-- Your objective --
The answer must consist of every line below that holds the word "tiles".

(Input material)

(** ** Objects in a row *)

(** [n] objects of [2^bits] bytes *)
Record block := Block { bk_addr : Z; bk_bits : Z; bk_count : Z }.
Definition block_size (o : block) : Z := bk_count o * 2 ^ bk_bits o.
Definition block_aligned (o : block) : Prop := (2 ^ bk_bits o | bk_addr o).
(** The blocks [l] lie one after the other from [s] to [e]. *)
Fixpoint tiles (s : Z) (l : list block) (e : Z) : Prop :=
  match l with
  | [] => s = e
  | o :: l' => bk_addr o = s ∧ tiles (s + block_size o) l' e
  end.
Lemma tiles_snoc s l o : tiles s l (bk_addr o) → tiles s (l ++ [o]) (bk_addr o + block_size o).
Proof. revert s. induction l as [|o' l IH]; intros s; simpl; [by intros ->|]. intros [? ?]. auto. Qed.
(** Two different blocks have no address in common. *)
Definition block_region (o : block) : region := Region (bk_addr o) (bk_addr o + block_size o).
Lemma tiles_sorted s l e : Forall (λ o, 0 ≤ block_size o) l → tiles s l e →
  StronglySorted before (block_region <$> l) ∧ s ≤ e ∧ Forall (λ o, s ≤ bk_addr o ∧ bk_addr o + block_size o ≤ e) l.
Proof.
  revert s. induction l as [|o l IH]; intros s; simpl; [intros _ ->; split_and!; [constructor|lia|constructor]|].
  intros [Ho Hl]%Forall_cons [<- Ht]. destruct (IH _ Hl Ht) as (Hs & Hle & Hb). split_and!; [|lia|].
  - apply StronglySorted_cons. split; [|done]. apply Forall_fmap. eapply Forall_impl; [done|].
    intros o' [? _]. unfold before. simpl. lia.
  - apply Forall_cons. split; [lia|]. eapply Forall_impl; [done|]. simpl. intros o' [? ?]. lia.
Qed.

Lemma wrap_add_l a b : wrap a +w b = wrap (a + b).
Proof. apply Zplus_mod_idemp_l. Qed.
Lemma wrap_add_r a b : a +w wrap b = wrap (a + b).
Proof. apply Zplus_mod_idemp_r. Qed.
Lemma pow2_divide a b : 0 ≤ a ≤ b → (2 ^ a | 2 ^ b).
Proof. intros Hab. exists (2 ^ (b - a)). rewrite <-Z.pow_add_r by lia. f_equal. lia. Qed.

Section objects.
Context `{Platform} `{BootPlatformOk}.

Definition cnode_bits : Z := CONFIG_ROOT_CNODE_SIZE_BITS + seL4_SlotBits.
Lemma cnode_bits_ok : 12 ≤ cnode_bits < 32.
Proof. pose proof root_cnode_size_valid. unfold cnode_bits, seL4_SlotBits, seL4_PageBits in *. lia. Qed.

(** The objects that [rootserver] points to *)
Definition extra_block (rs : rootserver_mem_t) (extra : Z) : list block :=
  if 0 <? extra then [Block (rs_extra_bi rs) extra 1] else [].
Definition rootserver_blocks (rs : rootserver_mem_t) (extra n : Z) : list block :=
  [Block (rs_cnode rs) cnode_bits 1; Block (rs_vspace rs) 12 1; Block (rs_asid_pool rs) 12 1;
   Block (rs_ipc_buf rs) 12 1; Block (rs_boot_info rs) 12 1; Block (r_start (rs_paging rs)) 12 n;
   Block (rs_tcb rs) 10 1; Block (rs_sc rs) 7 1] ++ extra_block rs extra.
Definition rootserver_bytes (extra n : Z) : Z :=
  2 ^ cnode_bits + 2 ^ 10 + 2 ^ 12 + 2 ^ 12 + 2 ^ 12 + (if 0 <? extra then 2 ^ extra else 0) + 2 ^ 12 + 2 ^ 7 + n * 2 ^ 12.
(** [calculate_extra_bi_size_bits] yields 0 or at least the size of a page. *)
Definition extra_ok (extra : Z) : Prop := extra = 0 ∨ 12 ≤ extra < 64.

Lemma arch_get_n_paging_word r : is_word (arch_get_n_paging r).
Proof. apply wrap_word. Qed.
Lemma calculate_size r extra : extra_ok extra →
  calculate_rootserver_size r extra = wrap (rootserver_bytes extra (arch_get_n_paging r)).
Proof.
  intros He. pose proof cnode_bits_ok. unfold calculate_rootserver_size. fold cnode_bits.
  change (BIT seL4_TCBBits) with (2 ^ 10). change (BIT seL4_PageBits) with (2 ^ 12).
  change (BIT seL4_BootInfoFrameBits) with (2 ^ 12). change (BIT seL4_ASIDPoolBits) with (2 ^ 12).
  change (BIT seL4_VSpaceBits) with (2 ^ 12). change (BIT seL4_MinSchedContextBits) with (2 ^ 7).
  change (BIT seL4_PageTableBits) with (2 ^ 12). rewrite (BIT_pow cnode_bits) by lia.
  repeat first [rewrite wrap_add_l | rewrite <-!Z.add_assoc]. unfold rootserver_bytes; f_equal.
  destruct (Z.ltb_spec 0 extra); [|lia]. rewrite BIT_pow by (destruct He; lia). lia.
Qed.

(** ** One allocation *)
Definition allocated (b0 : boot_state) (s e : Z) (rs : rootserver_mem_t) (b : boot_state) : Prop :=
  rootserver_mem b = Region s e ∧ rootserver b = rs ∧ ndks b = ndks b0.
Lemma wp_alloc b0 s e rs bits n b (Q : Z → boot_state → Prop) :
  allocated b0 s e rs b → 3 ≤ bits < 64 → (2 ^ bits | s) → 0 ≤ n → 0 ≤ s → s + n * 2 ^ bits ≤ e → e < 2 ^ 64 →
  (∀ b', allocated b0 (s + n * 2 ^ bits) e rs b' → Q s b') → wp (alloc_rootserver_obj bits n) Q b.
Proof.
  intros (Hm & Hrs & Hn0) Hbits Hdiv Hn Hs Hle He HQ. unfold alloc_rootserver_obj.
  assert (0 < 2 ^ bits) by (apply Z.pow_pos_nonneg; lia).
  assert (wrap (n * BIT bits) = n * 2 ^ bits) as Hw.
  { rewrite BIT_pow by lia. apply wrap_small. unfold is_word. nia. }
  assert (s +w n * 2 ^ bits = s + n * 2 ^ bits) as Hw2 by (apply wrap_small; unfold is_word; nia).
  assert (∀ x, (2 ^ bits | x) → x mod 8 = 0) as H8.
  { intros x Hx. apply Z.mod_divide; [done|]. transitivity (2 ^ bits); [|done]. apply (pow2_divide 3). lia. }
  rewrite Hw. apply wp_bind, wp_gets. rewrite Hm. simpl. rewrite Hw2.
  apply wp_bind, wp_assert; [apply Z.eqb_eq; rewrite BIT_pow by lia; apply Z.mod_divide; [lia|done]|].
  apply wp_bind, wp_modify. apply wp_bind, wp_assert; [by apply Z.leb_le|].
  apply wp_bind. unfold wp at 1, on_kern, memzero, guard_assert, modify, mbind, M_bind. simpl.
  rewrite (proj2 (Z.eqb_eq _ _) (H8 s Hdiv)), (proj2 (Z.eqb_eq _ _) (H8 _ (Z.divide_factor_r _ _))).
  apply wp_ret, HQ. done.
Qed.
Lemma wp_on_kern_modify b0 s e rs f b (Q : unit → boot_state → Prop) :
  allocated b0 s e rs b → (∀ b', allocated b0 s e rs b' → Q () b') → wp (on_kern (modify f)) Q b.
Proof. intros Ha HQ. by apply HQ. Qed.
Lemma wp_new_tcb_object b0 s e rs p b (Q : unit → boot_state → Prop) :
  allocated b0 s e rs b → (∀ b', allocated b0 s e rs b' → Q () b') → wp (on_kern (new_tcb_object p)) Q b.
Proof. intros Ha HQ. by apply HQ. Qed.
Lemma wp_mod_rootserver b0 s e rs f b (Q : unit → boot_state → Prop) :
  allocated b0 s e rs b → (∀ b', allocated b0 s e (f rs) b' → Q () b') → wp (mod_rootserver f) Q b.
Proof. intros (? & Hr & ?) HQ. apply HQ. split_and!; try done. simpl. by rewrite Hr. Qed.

(End Input material)

-- Answer --
Fixpoint tiles (s : Z) (l : list block) (e : Z) : Prop :=
  | o :: l' => bk_addr o = s ∧ tiles (s + block_size o) l' e
Lemma tiles_snoc s l o : tiles s l (bk_addr o) → tiles s (l ++ [o]) (bk_addr o + block_size o).
Lemma tiles_sorted s l e : Forall (λ o, 0 ≤ block_size o) l → tiles s l e →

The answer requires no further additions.